Balalovski said borrowing within an SMSF could provide long-term benefits as long as members and trustees complied with the rules.

“It’s an opportunity to grow your wealth even faster, within a concessionally taxed environment,” he said. “It can provide greater diversification by broadening the range of assets within the fund and it allows individuals to acquire the types of assets they’re most comfortable with.”

However, while trustees could borrow to purchase and repair a property, they could not borrow to improve it. Balalovski explained that repairing or maintaining an asset entailed restoring it to its original functionality, or ensuring it retained functionality. Trustees need to be careful not to improve the property in any way.

“For example, fixing a burst electric hot water system would be seen as a repair.
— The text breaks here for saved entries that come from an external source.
(* ===== verification/Sjsms.v ===== *)
(** * The Sun mail server protocol ([src/src/proto_sjsms.c],
      [src/src/worker_sjsms.c])

    One datagram holds a query, the answer is one datagram that starts with a
    letter.  Datagrams and structures are bytes; a string in a structure ends
    at its terminator.  The judge is the interface of the Postfix server. *)

From S2P Require Import Prelude Sha256 Bloom BloomMgr Utils AddrUtils Worker Stats QueryLog Postfix.

(** ** Bytes and strings *)

Definition char_of (b : Z) : ascii := ascii_of_nat (Z.to_nat b).
Definition bytes_of (s : cstr) : list Z := byte_of <$> s.

(** The string that starts at an offset; running off the object is a fault. *)
Fixpoint cstring_from (b : list Z) : Res cstr :=
  match b with
  | [] => Fail OutOfBounds
  | x :: t => if x =? 0 then Ok [] else s ← cstring_from t; Ok (char_of x :: s)
  end.

Definition cstring_at (b : list Z) (off : Z) : Res cstr :=
  if (0 <=? off) && (off <=? Z.of_nat (length b)) then cstring_from (drop (Z.to_nat off) b) else Fail OutOfBounds.

(** ** The messages ([src/include/proto_sjsms.h]) *)

Definition MSGTYPE_QUERY : Z := 0.
Definition MSGTYPE_LOGMSG : Z := 1.
Definition MSGTYPE_QUERY_V2 : Z := 2.

(** [message] has MAXLINELEN bytes. *)
Record sjsms_msg_t := SjsmsMsg { msgtype : Z; msglen : Z; message : list Z }.

Section Order.
Context (le : bool).

Definition htons (w : Z) : Z := load le (be_split 2 w).
Definition ntohs (w : Z) : Z := be_join (store le 2 w).

Definition sjsms_bytes (m : sjsms_msg_t) : list Z := store le 2 (msgtype m) ++ store le 2 (msglen m) ++ message m.

Definition sjsms_of_bytes (b : list Z) : sjsms_msg_t :=
  SjsmsMsg (load le (take 2 b)) (load le (take 2 (drop 2 b))) (drop 4 b).

(** The datagram that [sendto] gets. *)
Definition send_sjsms_msg (m : sjsms_msg_t) : list Z :=
  let mlen := msglen m + 2 * 2 in
  take (Z.to_nat mlen) (sjsms_bytes (SjsmsMsg (htons (msgtype m)) (htons (msglen m)) (message m))).

Definition sjsms_to_host_order (m : sjsms_msg_t) : sjsms_msg_t :=
  SjsmsMsg (ntohs (msgtype m)) (ntohs (msglen m)) (message m).

Definition buildquerystr (sender rcpt caddr : cstr) (helo : option cstr) : cstr :=
  snprintf (MAXLINELEN - 1)
    (cs "sender=" ++ sender ++ nl :: cs "recipient=" ++ rcpt ++ nl :: cs "client_address=" ++ caddr ++
     match helo with Some h => nl :: cs "helo_name=" ++ h | None => [] end ++ [nl; nl]).

(** [junk]: the uninitialised structure on the stack. *)
Definition sendquerystr (junk : list Z) (querystr : cstr) : list Z :=
  let len := Z.min (Z.of_nat (length querystr)) MAXLINELEN in
  send_sjsms_msg (SjsmsMsg MSGTYPE_QUERY_V2 (len mod 2 ^ 16)
    (memcpy_at junk 0 (take (Z.to_nat len) (bytes_of querystr)))).

Definition senderrormsg (junk : list Z) (text : cstr) : list Z :=
  let text := snprintf MAXLINELEN text in
  send_sjsms_msg (SjsmsMsg MSGTYPE_LOGMSG (Z.min (Z.of_nat (length text) + 1) MAXLINELEN)
    (memcpy_at junk 0 (bytes_of text ++ [0]))).

(** ** Reading a query *)

(** A [grey_req_t] is its bytes: four 16-bit offsets and the strings. *)
Definition GREY_REQ_SIZE : nat := 8 + 1024.

Definition req_field (request : list Z) (i : nat) : Z := ntohs (load le (take 2 (drop (2 * i) request))).

Definition sendquery (junk request : list Z) : list Z :=
  let len := Z.min (req_field request 0 + Z.of_nat GREY_REQ_SIZE - 8) MAXLINELEN in
  send_sjsms_msg (SjsmsMsg MSGTYPE_QUERY (len mod 2 ^ 16) (memcpy_at junk 0 (take (Z.to_nat len) request))).

Definition recvquery (m : sjsms_msg_t) (request : list Z) : Res (list Z) :=
  let n := Z.to_nat (Z.min (msglen m) MAXLINELEN) in
  aset (memcpy_at request 0 (take n (message m))) (8 + (MAXLINELEN - 1)) 0.

Definition recvquerystr (m : sjsms_msg_t) : cstr :=
  match cstring_from (message m) with
  | Ok s => take (Z.to_nat (MAXLINELEN - 1)) s
  | Fail _ => take (Z.to_nat (MAXLINELEN - 1)) (char_of <$> message m)
  end.

Definition unfold (request : list Z) : Res (option grey_tuple_t) :=
  let s := req_field request 1 in
  let r := req_field request 2 in
  let c := req_field request 3 in
  if (MAXLINELEN <=? s) || (MAXLINELEN <=? r) || (MAXLINELEN <=? c) then Ok None
  else
    sender ← cstring_at request (8 + s);
    rcpt ← cstring_at request (8 + r);
    client ← cstring_at request (8 + c);
    Ok (Some (GreyTuple (Some sender) (Some rcpt) (Some client) (Some (cs "<unknown>")) 1)).
End Order.

(** The line up to a newline, and the rest. *)
Fixpoint next_line (s : cstr) : option (cstr * cstr) :=
  match s with
  | [] => None
  | c :: t =>
      if chr_eqb c nl then Some ([], t)
      else match next_line t with Some (l, r) => Some (c :: l, r) | None => None end
  end.

Fixpoint parse_lines (fuel : nat) (s : cstr) (t : grey_tuple_t) : grey_tuple_t :=
  match fuel with
  | O => t
  | S fuel =>
      match next_line s with
      | None => t
      | Some ([], _) => t
      | Some (l, rest) => parse_lines fuel rest (process_parameter t l).2
      end
  end.

Definition parsequery (request : cstr) : option grey_tuple_t :=
  let t := parse_lines (S (length request)) request request_new in
  if check_request t <? 0 then None else Some t.

(** ** The answer *)

(** [to] is the buffer, [i] and [o] the offsets of the two pointers. *)
Fixpoint mapping_loop (from : cstr) (len i : Z) (to : list ascii) (o : Z) : Res (Z * list ascii) :=
  match from with
  | [] => Ok (i, to)
  | c :: t =>
      if i <? len - 3 then
        if chr_eqb c sp then
          to ← aset to o "$"%char;
          to ← aset to (o + 1) c;
          mapping_loop t len (i + 1) to (o + 2)
        else
          to ← aset to o c;
          mapping_loop t len (i + 1) to (o + 1)
      else Ok (i, to)
  end.

Definition mappingstr (from : option cstr) (to : list ascii) (len : Z) : Res (Z * list ascii) :=
  match from with
  | None => Ok (0, to)
  | Some from =>
      '(i, to) ← mapping_loop from len 0 to 0;
      Ok (if len - 2 <? i then -1 else 0, to)
  end.

Definition assemble_mapresult (template : cstr) (reason : option cstr) : Res cstr :=
  '(_, mapreason) ← mappingstr reason (replicate 1024 nul) MAXLINELEN;
  n ← strlen_at mapreason 0;
  let mapreason := take n mapreason in
  match strstr template REASONTEMPLATE with
  | None => Ok (snprintf MAXLINELEN template)
  | Some (prologue, epilogue) => Ok (snprintf MAXLINELEN (prologue ++ mapreason ++ epilogue))
  end.

Record sjsms_config := SjsmsConfig {
  sj_responsegrey : cstr; sj_responsematch : cstr; sj_responsetrust : cstr; sj_responseblock : cstr;
  sj_timelimit : Z }.

(** Action 0 is [calm_client], which sends the letter P. *)
Definition timeout_actions (cfg : sjsms_config) : list tmout_action :=
  if 1000 <? sj_timelimit cfg then [TmoutAction 1000 (Some O); TmoutAction (sj_timelimit cfg) None]
  else [TmoutAction (sj_timelimit cfg) None].

Definition calm_client (e : effect) : list cstr := match e with RunAction _ _ => [cs "P"] | _ => [] end.

Definition sjsms_response (cfg : sjsms_config) (ret : Z) (o : outcome) : Res cstr :=
  if ret <? 0 then Ok (snprintf MAXLINELEN (cs "F"))
  else
    match o_status o with
    | STATUS_MATCH => Ok (snprintf MAXLINELEN (cs "M " ++ sj_responsematch cfg))
    | STATUS_GREY =>
        m ← assemble_mapresult (sj_responsegrey cfg) (o_reason o); Ok (snprintf MAXLINELEN (cs "G " ++ m))
    | STATUS_BLOCK =>
        m ← assemble_mapresult (sj_responseblock cfg) (o_reason o); Ok (snprintf MAXLINELEN (cs "B " ++ m))
    | STATUS_TRUST => Ok (snprintf MAXLINELEN (cs "T " ++ sj_responsetrust cfg))
    | _ => Ok (snprintf MAXLINELEN (cs "F"))
    end.

(** ** The handler *)

(** What a datagram led to: the datagrams sent back, the effects of the
    verdict, the line of the query log, and a line logged for the client. *)
Record sjsms_done := SjsmsDone {
  sj_sent : list cstr; sj_effects : list effect; sj_log : option cstr; sj_said : option cstr }.

Definition nothing : sjsms_done := SjsmsDone [] [] None None.

Section Handler.
Context `{Judge} `{Finish} (le : bool) (cfg : sjsms_config).

(** [junk]: the uninitialised [grey_req_t] and the block [Malloc] returns. *)
Definition sjsms_query (k : nat) (tuple : grey_tuple_t) : Res (option sjsms_done) :=
  j ← judge k (Some (timeout_actions cfg)) tuple;
  match j with
  | None => Ok None
  | Some (ret, o) =>
      response ← sjsms_response cfg ret o;
      line ← finish k tuple o;
      _ ← unlink_request (o_request o);
      Ok (Some (SjsmsDone ((o_effects o ≫= calm_client) ++ [response]) (o_effects o) (Some line) None))
  end.

Definition log_message (junk : list Z) (msg : sjsms_msg_t) : Res cstr :=
  _ ← c_assert (negb (msglen msg =? 0));    (* Malloc *)
  str ← aset (memcpy_at (take (Z.to_nat (msglen msg)) junk) 0
                (take (Z.to_nat (Z.min (msglen msg) MAXLINELEN)) (message msg))) (msglen msg - 1) 0;
  cstring_from str.

Definition sjsms_connection (k : nat) (junk : list Z) (datagram : list Z) : Res (option sjsms_done) :=
  _ ← c_assert (0 <? length datagram)%nat;
  _ ← c_assert (length datagram <=? MSGSZ)%nat;
  let msg := sjsms_to_host_order le (sjsms_of_bytes le (memcpy_at (replicate (4 + 1024) 0) 0 datagram)) in
  if msgtype msg =? MSGTYPE_QUERY then
    request ← recvquery msg (take GREY_REQ_SIZE junk);
    tuple ← unfold le request;
    match tuple with None => Ok (Some nothing) | Some t => sjsms_query k t end
  else if msgtype msg =? MSGTYPE_QUERY_V2 then
    match parsequery (recvquerystr msg) with None => Ok (Some nothing) | Some t => sjsms_query k t end
  else if msgtype msg =? MSGTYPE_LOGMSG then
    str ← log_message junk msg;
    Ok (Some (SjsmsDone [] [] None (Some str)))
  else Ok (Some nothing).

(** One turn of the server: the datagram is cut to the buffer and copied for
    the thread that will handle it. *)
Definition sjsms_receive (datagram : list Z) : Res (list Z) :=
  let mesg := take (Z.to_nat MAXLINELEN) datagram in
  _ ← c_assert (negb (length mesg =? 0)%nat);    (* Malloc *)
  Ok mesg.

Definition sjsms_serve (k : nat) (junk : list Z) (datagram : list Z) : Res (option sjsms_done) :=
  mesg ← sjsms_receive datagram; sjsms_connection k junk mesg.
End Handler.

(** ** Bytes *)

Lemma char_of_byte c : char_of (byte_of c) = c.
Proof. unfold char_of, byte_of. by rewrite Nat2Z.id, ascii_nat_embedding. Qed.

Lemma byte_of_zero c : byte_of c = 0 -> c = nul.
Proof. intros H. rewrite <-(char_of_byte c), H. reflexivity. Qed.

Lemma bytes_of_is_byte s : Forall is_byte (bytes_of s).
Proof. apply Forall_fmap, Forall_true. intros c. apply byte_of_range. Qed.

Lemma cstring_from_bytes s rest : no_nul s -> cstring_from (bytes_of s ++ 0 :: rest) = Ok s.
Proof.
  unfold no_nul, bytes_of. induction s as [|c s IH]; intros Hn; [done|]. rewrite not_elem_of_cons in Hn. cbn.
  destruct (Z.eqb_spec (byte_of c) 0) as [E|]; [apply byte_of_zero in E; naive_solver|].
  rewrite IH by naive_solver. cbn. by rewrite char_of_byte.
Qed.

Lemma store_htons le w : store le 2 (htons le w) = be_split 2 w.
Proof. apply store_load; [apply be_split_bytes | apply length_be_split]. Qed.

Lemma ntohs_load le l : length l = 2%nat -> Forall is_byte l -> ntohs le (load le l) = be_join l.
Proof. intros Hl Hb. unfold ntohs. by rewrite store_load. Qed.

Lemma memcpy_at_0 {A} (dst src : list A) : memcpy_at dst 0 src = src ++ drop (length src) dst.
Proof. done. Qed.
(* ===== verification/Grosscheck.v ===== *)
(** * The client of the Sun mail server ([src/src/grosscheck.c])

    [grosscheck] is called by the mail server with one string that holds the
    servers to ask and the request; it asks them over UDP and hands the answer
    back.  What [select] and [recvfrom] bring is an input. *)

From S2P Require Import Prelude Utils AddrUtils Worker QueryLog Postfix Sjsms.

Definition SBUFLEN : Z := 256.
Definition MTASTRLEN : nat := 252.
Definition MAP_SEPARATOR : ascii := ","%char.

(** A [sockaddr_in]: address and port. *)
Definition server : Type := list Z * Z.

Record gc_request := GcRequest {
  gc_server1 : server; gc_server2 : server; gc_numservers : nat;
  gc_caddr : cstr; gc_recipient : cstr; gc_sender : cstr; gc_helo : cstr }.

(** ** The argument *)

(** [strncpy] of [n] characters from memory, and the string that it leaves. *)
Fixpoint strncpy_str (n : nat) (src : list ascii) : Res cstr :=
  match n, src with
  | O, _ => Ok []
  | S _, [] => Fail OutOfBounds
  | S n, c :: src => if chr_eqb c nul then Ok [] else s ← strncpy_str n src; Ok (c :: s)
  end.

(** [GETNEXT]: the field up to a separator, and what follows it. *)
Fixpoint getnext (s : cstr) : option (cstr * cstr) :=
  match s with
  | [] => None
  | c :: s =>
      if chr_eqb c MAP_SEPARATOR then Some ([], s)
      else match getnext s with Some (f, r) => Some (c :: f, r) | None => None end
  end.

Section Client.
Context `{Inet} (le : bool).

(** [None]: [GROSSCHECK_ERROR]. *)
Definition parse_request (buffer : cstr) : Res (option gc_request) :=
  match getnext buffer with None => Ok None | Some (ip1, rest) =>
  match pton4 ip1 with None => Ok None | Some a1 =>
  match getnext rest with None => Ok None | Some (ip2, rest) =>
  let (a2, numservers) := match pton4 ip2 with None => ([0; 0; 0; 0], 1%nat) | Some a2 => (a2, 2%nat) end in
  match getnext rest with None => Ok None | Some (port, rest) =>
  port ← int_val (atoi port);
  let port := port mod 2 ^ 16 in
  match getnext rest with None => Ok None | Some (caddr, rest) =>
  match getnext rest with None => Ok None | Some (recipient, rest) =>
  let (sender, helo) := match getnext rest with Some (f, r) => (f, Some r) | None => (rest, None) end in
  let sender := match sender with [] => cs "<>" | _ => sender end in
  match helo with
  | Some h => match getnext h with
      | Some _ => Ok None
      | None => Ok (Some (GcRequest (a1, port) (a2, port) numservers caddr recipient sender h))
      end
  | None => Ok (Some (GcRequest (a1, port) (a2, port) numservers caddr recipient sender []))
  end end end end end end end.

(** ** Waiting for an answer *)

(** What [select] and [recvfrom] bring. *)
Inductive net_event := Datagram (d : cstr) | NoDatagram | RecvError.

Definition recbuf_with (d : cstr) : list ascii := memcpy_at (replicate 1024 nul) 0 (take 1024 d).

(** The loop: the servers asked anew, and the final contents of [recbuf];
    [None]: it still waits. *)
Fixpoint query_loop (numservers : nat) (evs : list net_event) : option (nat * list ascii) :=
  match evs with
  | [] => None
  | Datagram d :: evs =>
      let recbuf := recbuf_with d in
      if chr_eqb (default nul (recbuf !! 0%nat)) "P"%char then query_loop numservers evs else Some (O, recbuf)
  | RecvError :: _ => Some (O, recbuf_with [])
  | NoDatagram :: evs =>
      if (numservers - 1 =? 0)%nat then Some (O, recbuf_with [])
      else match query_loop (numservers - 1) evs with Some (again, recbuf) => Some (S again, recbuf) | None => None end
  end.

(** The string handed to the mail server; [None]: no success. *)
Definition client_result (recbuf : list ascii) : Res (option cstr) :=
  c0 ← aget recbuf 0;
  c1 ← aget recbuf 1;
  let rstr (short : cstr) : Res cstr :=
    if chr_eqb c1 nul then Ok short else n ← strlen_at recbuf 2; Ok (take n (drop 2 recbuf)) in
  let give (r : Res cstr) : Res (option cstr) := r ← r; Ok (Some (take MTASTRLEN r)) in
  if chr_eqb c0 "G"%char then give (rstr (cs "$X4.4.3|$NPlease$ try$ again$ later"))
  else if chr_eqb c0 "T"%char then give (rstr (cs "$Y"))
  else if chr_eqb c0 "M"%char then give (rstr (cs "$Y"))
  else if chr_eqb c0 "B"%char then give (rstr (cs "$N"))
  else Ok None.

(** ** The call *)

(** What is sent and to whom, [None] for a null pointer, and what the mail
    server gets: [None] for [MAP_FAIL]. *)
Record gc_done := GcDone { gc_sent : list (option server * list Z); gc_res : option cstr }.

(** [junk]: the messages on the stack before they are filled in. *)
Definition grosscheck (socket_ok : bool) (junk : list Z) (arg : list ascii) (arglen : Z) (evs : list net_event)
  : Res (option gc_done) :=
  _ ← c_assert (0 <=? arglen);
  if negb socket_ok then Ok (Some (GcDone [] None))
  else if SBUFLEN <=? arglen then Fail OutOfBounds
  else
    buffer ← strncpy_str (Z.to_nat arglen) arg;
    request ← parse_request buffer;
    match request with
    | None => Ok (Some (GcDone [(None, senderrormsg le junk (cs "ERROR: request was: " ++ buffer))] None))
    | Some r =>
        let helo := match gc_helo r with [] => None | h => Some h end in
        let query := sendquerystr le junk (buildquerystr (gc_sender r) (gc_recipient r) (gc_caddr r) helo) in
        match query_loop (gc_numservers r) evs with
        | None => Ok None
        | Some (again, recbuf) =>
            res ← client_result recbuf;
            Ok (Some (GcDone ((Some (gc_server1 r), query) :: replicate again (Some (gc_server2 r), query)) res))
        end
    end.
End Client.

(** ** The argument, read back *)

Definition field (f : cstr) : Prop := MAP_SEPARATOR ∉ f.

Definition map_arg (ip1 ip2 port caddr rcpt sender : cstr) (helo : option cstr) : cstr :=
  ip1 ++ MAP_SEPARATOR :: ip2 ++ MAP_SEPARATOR :: port ++ MAP_SEPARATOR :: caddr ++ MAP_SEPARATOR ::
  rcpt ++ MAP_SEPARATOR :: sender ++ match helo with Some h => MAP_SEPARATOR :: h | None => [] end.

Lemma getnext_app f r : field f -> getnext (f ++ MAP_SEPARATOR :: r) = Some (f, r).
Proof.
  unfold field. induction f as [|c f IH]; intros Hf; cbn; [done|]. rewrite not_elem_of_cons in Hf.
  destruct (chr_eqb c MAP_SEPARATOR) eqn:E; [apply chr_eqb_eq in E; naive_solver|]. by rewrite IH by naive_solver.
Qed.

Lemma getnext_last f : field f -> getnext f = None.
Proof.
  unfold field. induction f as [|c f IH]; intros Hf; cbn; [done|]. rewrite not_elem_of_cons in Hf.
  destruct (chr_eqb c MAP_SEPARATOR) eqn:E; [apply chr_eqb_eq in E; naive_solver|]. by rewrite IH by naive_solver.
Qed.

Lemma strncpy_str_all s : no_nul s -> strncpy_str (length s) s = Ok s.
Proof.
  unfold no_nul. induction s as [|c s IH]; intros Hn; [done|]. rewrite not_elem_of_cons in Hn. cbn.
  destruct (chr_eqb c nul) eqn:E; [apply chr_eqb_eq in E; naive_solver|]. by rewrite IH by naive_solver.
Qed.

Definition sender_of (f : cstr) : cstr := match f with [] => cs "<>" | _ => f end.

Lemma parse_request_arg `{Inet} ip1 ip2 port caddr rcpt sender helo a1 :
  field ip1 -> field ip2 -> field port -> field caddr -> field rcpt -> field sender -> field (default [] helo) ->
  pton4 ip1 = Some a1 -> INT_MIN <= atoi port <= INT_MAX ->
  parse_request (map_arg ip1 ip2 port caddr rcpt sender helo) =
    let p := atoi port mod 2 ^ 16 in
    Ok (Some (GcRequest (a1, p) (default [0; 0; 0; 0] (pton4 ip2), p) (match pton4 ip2 with Some _ => 2 | None => 1 end) caddr rcpt
      (sender_of sender) (default [] helo))).
Proof.
  intros F1 F2 F3 F4 F5 F6 F7 E1 Hp. unfold parse_request, map_arg. rewrite getnext_app, E1, getnext_app by done.
  destruct (pton4 ip2); rewrite getnext_app, int_val_ok by done; cbn [rbind]; rewrite !getnext_app by done;
    (destruct helo as [h|]; cbn [default] in *; [rewrite getnext_app, (getnext_last h) by done | rewrite app_nil_r, getnext_last by done]);
    by destruct sender.
Qed.

(** What the client makes of an answer. *)
Lemma client_result_text letter text :
  letter ∈ cs "GTMB" -> no_nul text -> (length text <= 1021)%nat ->
  client_result (recbuf_with (letter :: sp :: text)) = Ok (Some (take MTASTRLEN text)).
Proof.
  intros Hl Hn Ht. unfold recbuf_with. rewrite take_ge by (cbn; lia). rewrite memcpy_at_0, drop_replicate.
  cbn [length app].
  replace (1024 - S (S (length text)))%nat with (S (1021 - length text)) by lia. cbn [replicate].
  set (rest := replicate (1021 - length text) nul). unfold client_result.
  change (aget (letter :: sp :: text ++ nul :: rest) 0) with (Ok letter).
  change (aget (letter :: sp :: text ++ nul :: rest) 1) with (Ok sp). cbn [rbind].
  change (chr_eqb sp nul) with false. cbn iota.
  pose proof (strlen_at_app [letter; sp] text rest Hn) as Hs. cbn [app length] in Hs. rewrite Hs. cbn [rbind drop].
  rewrite drop_0, take_app_length.
  cbn [cs String.list_ascii_of_string] in Hl.
  repeat (apply elem_of_cons in Hl as [->|Hl]; [reflexivity|]). by apply not_elem_of_nil in Hl.
Qed.

Lemma query_loop_calm n (es : list effect) d :
  hd nul d <> "P"%char -> query_loop n (Datagram <$> (es ≫= calm_client) ++ [d]) = Some (O, recbuf_with d).
Proof.
  intros Hd. induction es as [|e es IH]; cbn [mbind list_bind app fmap list_fmap query_loop].
  - assert (chr_eqb (default nul (recbuf_with d !! 0%nat)) "P" = false) as ->; [|done].
    destruct d as [|c d]; [reflexivity|]. unfold recbuf_with. cbn in Hd. change (take 1024 (c :: d)) with (c :: take 1023 d).
    rewrite memcpy_at_0. cbn. destruct (chr_eqb c "P") eqn:E; [apply chr_eqb_eq in E; congruence | done].
  - destruct e; cbn [calm_client app fmap list_fmap query_loop]; exact IH.
Qed.

(** ** Properties *)

(** A field that ends neither itself nor its line. *)
Definition plain (f : cstr) : Prop := field f /\ nl ∉ f /\ no_nul f.

Lemma map_arg_no_nul ip1 ip2 port caddr rcpt sender helo :
  Forall plain [ip1; ip2; port; caddr; rcpt; sender; default [] helo] ->
  no_nul (map_arg ip1 ip2 port caddr rcpt sender helo).
Proof.
  rewrite !Forall_cons. unfold plain, no_nul. intros (H1 & H2 & H3 & H4 & H5 & H6 & H7 & _). unfold map_arg, MAP_SEPARATOR.
  destruct helo as [h|]; cbn [default] in H7;
    repeat (rewrite not_elem_of_app || rewrite not_elem_of_cons); split_and!; (tauto || discriminate || apply not_elem_of_nil).
Qed.

(** The argument is so short that the query is sent whole. *)
Lemma arg_query_fits ip1 ip2 port caddr rcpt sender helo :
  (length (map_arg ip1 ip2 port caddr rcpt sender helo) < 256)%nat ->
  (length (query_text (sender_of sender) rcpt caddr helo) <= 1020)%nat.
Proof.
  unfold map_arg, query_text, sender_of. intros Hl.
  destruct helo as [h|], sender as [|x sender]; repeat (rewrite length_app in Hl; cbn [length] in Hl);
    repeat (rewrite length_app; cbn [length]); cbn [cs String.list_ascii_of_string length]; lia.
Qed.


Definition example_line : cstr :=
  match sjsms_finish 0%nat (query_tuple (cs "a@example.org") (cs "b@example.net") (cs "192.0.2.7") None) example_outcome with
  | Ok l => l | Fail _ => [] end.

(** The second test looks at [grey_mask] where [grey_mask6] is meant. *)
Definition configure_masks : Res (Z * Z) :=
  s ← CONF_str "grey_mask";
  m ← match strtol s with
      | Some m => if (32 <? m) || (m <? 0) then Fail (Exit EXIT_CONFIG) else Ok m
      | None => Fail (Exit EXIT_CONFIG)
      end;
  s6 ← CONF_str "grey_mask6";
  m6 ← match strtol s6 with
       | Some m6 => if (128 <? m6) || (m <? 0) then Fail (Exit EXIT_CONFIG) else Ok m6
       | None => Fail (Exit EXIT_CONFIG)
       end;
  Ok (m, m6).

(** *** The filters *)

Definition configure_filter : Res (Z * Z * Z) :=
  interval ← CONF_int "rotate_interval";
  size ← CONF_int "filter_bits";
  num ← CONF_int "number_buffers";
  let size := u32 size in
  if (size <? 5) || (32 <? size) then Fail (Exit EXIT_CONFIG) else Ok (interval, size, u32 num).

(** *** Responses *)

Definition required (name : string) : Res cstr :=
  match CONF name with Some s => Ok s | None => Fail (Exit EXIT_CONFIG) end.

Definition configure_responses : Res (postfix_config * (cstr * cstr * cstr * cstr)) :=
  pg ← required "postfix_response_grey";
  pb ← required "postfix_response_block";
  sg ← required "sjsms_response_grey";
  st ← required "sjsms_response_trust";
  sb ← required "sjsms_response_block";
  sm ← required "sjsms_response_match";
  Ok (PostfixConfig pg pb, (sg, sm, st, sb)).
Lemma wr_ok n a v m :
  in_range m n a ->
  exists m', wr le n a v m = Ok m' /\ same_block m m' /\ rd le n a m' = Ok (v mod 2 ^ (8 * Z.of_nat n)) /\
    (forall k b, apart n a k b -> rd le k b m' = rd le k b m).
Proof.
  intros Hr. unfold wr. rewrite decide_True by done. eexists. split; [done|].
  assert (length (store le n v) = n) as Hn
    by (unfold store; case_match; [apply length_le_split | apply length_be_split]).
  assert (Z.to_nat (a - m_base m) + length (store le n v) <= length (m_bytes m))%nat as Hl
    by (rewrite Hn; destruct Hr; lia).
  assert (same_block m (Mapping (m_base m) (memcpy_at (m_bytes m) (Z.to_nat (a - m_base m)) (store le n v)))) as Hs.
  { split; [done|]. cbn [m_bytes]. by rewrite length_memcpy_at. }
  split; [exact Hs|]. split.
  - unfold rd. rewrite decide_True by (by rewrite (same_block_range _ _ _ _ Hs)). cbn [m_base m_bytes].
    rewrite <-(load_store le). f_equal. f_equal. apply list_eq. intros i. rewrite lookup_window, lookup_memcpy_at by done.
    rewrite Hn. case_decide; [rewrite decide_True by lia; f_equal; lia|].
    symmetry. apply lookup_ge_None_2. lia.
  - intros k b Hd. unfold rd.
    destruct (decide (in_range m k b)) as [Hb|Hb].
    2: { rewrite decide_False; [done|]. by rewrite (same_block_range _ _ _ _ Hs). }
    rewrite decide_True by (by rewrite (same_block_range _ _ _ _ Hs)). cbn [m_base m_bytes]. f_equal. f_equal.
    apply list_eq. intros i. rewrite !lookup_window. case_decide; [|done]. rewrite lookup_memcpy_at by done.
    rewrite Hn. rewrite decide_False; [done|]. destruct Hr, Hb, Hd; lia.
Qed.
However, replacing a burst electric hot water system with a solar one, thereby enhancing the value of the property, may be considered as an ‘improvement’,” he said.

Undertaking expenditure on improvements with the superannuation fund’s own money could also be problematic as the Commissioner of Taxation considered that some improvements to assets would result in the creation of an entirely new asset, which was prohibited.

An alternative was for the superannuation fund to borrow and use those funds to invest in a related trust, which itself acquired the relevant real estate.

“As the trust isn’t prohibited from repairing, maintaining, improving, developing or replacing the asset in any way, the result is that the fund has effectively acquired the underlying real estate, but it can now be dealt with in a much more flexible and appropriate way,” Balalovski said.